Dataset extract »
Segment Open

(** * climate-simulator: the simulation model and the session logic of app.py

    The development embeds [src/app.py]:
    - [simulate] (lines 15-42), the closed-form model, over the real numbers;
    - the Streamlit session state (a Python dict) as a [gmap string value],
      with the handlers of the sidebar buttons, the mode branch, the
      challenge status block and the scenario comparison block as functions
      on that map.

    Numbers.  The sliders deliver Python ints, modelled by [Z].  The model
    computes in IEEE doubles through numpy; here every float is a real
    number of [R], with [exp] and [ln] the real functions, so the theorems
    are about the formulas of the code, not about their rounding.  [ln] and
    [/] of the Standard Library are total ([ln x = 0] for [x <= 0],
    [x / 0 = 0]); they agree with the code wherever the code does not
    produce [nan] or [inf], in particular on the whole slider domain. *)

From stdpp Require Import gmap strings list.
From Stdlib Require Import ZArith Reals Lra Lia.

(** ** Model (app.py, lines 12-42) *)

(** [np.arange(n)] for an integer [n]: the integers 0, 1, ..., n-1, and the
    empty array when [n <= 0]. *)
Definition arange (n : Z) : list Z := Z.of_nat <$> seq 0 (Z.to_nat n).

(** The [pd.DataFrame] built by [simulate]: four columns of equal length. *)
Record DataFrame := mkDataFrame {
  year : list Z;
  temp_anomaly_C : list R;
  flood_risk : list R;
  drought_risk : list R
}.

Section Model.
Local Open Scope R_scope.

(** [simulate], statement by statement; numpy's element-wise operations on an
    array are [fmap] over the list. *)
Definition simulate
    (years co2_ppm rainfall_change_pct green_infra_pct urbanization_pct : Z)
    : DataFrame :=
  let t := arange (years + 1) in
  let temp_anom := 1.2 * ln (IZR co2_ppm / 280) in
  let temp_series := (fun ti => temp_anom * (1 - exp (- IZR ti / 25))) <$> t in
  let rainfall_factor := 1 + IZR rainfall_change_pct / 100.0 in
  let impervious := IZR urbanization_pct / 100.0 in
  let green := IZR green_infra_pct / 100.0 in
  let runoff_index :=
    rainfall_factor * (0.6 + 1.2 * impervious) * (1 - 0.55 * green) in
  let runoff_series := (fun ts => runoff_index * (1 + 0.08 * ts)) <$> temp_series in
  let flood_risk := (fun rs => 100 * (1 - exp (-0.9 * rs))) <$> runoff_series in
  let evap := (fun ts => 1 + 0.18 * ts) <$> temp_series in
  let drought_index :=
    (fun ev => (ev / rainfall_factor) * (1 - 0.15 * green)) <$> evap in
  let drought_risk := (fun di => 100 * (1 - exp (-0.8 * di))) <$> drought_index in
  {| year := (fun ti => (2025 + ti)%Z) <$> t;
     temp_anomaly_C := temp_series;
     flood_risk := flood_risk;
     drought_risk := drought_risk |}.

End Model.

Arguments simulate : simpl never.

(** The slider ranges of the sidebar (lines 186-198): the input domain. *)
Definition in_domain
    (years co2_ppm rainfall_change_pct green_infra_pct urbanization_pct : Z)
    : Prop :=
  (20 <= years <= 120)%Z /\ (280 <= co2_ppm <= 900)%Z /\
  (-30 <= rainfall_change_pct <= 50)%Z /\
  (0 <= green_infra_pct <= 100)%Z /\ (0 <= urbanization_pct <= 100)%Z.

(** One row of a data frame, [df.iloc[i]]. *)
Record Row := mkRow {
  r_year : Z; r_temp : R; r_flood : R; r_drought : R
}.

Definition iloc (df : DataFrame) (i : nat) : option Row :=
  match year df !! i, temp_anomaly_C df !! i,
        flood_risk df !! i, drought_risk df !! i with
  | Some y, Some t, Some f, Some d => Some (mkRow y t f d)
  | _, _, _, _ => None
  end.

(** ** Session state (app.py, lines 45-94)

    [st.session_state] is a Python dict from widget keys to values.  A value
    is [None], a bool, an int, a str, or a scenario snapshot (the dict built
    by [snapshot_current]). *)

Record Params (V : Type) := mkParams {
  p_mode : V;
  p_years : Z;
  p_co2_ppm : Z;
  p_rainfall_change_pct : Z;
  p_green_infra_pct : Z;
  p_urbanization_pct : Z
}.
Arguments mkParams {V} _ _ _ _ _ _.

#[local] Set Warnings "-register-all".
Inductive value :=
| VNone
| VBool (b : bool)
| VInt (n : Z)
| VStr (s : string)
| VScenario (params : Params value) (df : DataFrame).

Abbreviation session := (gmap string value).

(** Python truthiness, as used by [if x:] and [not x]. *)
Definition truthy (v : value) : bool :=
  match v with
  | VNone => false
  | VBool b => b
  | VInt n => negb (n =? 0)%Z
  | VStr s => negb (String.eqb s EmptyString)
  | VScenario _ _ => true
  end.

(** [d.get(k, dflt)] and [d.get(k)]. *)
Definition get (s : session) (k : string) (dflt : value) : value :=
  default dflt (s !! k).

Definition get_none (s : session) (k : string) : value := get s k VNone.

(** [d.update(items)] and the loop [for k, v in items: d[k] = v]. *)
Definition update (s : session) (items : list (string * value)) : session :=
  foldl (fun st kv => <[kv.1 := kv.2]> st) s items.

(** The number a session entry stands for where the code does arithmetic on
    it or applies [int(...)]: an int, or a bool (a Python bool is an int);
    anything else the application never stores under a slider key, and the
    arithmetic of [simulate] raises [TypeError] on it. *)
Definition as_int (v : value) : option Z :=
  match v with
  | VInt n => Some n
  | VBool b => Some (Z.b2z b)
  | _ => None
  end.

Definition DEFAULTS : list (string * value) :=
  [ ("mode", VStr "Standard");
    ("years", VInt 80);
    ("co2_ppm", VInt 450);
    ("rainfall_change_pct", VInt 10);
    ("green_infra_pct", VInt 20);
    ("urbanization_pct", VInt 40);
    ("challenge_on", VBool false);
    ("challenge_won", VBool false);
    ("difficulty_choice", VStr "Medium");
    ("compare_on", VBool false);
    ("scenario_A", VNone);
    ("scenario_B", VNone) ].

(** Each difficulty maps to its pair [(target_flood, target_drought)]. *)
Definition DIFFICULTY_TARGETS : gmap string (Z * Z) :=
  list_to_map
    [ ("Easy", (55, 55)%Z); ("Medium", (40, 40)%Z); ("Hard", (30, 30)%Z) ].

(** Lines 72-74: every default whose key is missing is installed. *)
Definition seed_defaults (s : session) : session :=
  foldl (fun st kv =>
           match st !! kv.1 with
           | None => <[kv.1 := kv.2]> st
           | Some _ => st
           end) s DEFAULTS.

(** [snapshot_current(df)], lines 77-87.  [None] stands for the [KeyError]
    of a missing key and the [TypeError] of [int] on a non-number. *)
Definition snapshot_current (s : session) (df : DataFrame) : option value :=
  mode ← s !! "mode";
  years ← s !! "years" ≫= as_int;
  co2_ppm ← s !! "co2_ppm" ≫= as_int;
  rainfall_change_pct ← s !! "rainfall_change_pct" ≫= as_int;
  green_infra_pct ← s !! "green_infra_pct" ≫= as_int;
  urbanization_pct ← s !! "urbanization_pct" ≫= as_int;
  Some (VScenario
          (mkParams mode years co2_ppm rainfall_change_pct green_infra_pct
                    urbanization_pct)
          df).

Segment Closed

Of all the entries above, retype exactly the lines from the line with "Record Row := mkRow" to the line with "p_rainfall_change_pct : Z;", both included, and no others.

Worked solution »
Record Row := mkRow {
  r_year : Z; r_temp : R; r_flood : R; r_drought : R
}.

Definition iloc (df : DataFrame) (i : nat) : option Row :=
  match year df !! i, temp_anomaly_C df !! i,
        flood_risk df !! i, drought_risk df !! i with
  | Some y, Some t, Some f, Some d => Some (mkRow y t f d)
  | _, _, _, _ => None
  end.

(** ** Session state (app.py, lines 45-94)

    [st.session_state] is a Python dict from widget keys to values.  A value
    is [None], a bool, an int, a str, or a scenario snapshot (the dict built
    by [snapshot_current]). *)

Record Params (V : Type) := mkParams {
  p_mode : V;
  p_years : Z;
  p_co2_ppm : Z;
  p_rainfall_change_pct : Z;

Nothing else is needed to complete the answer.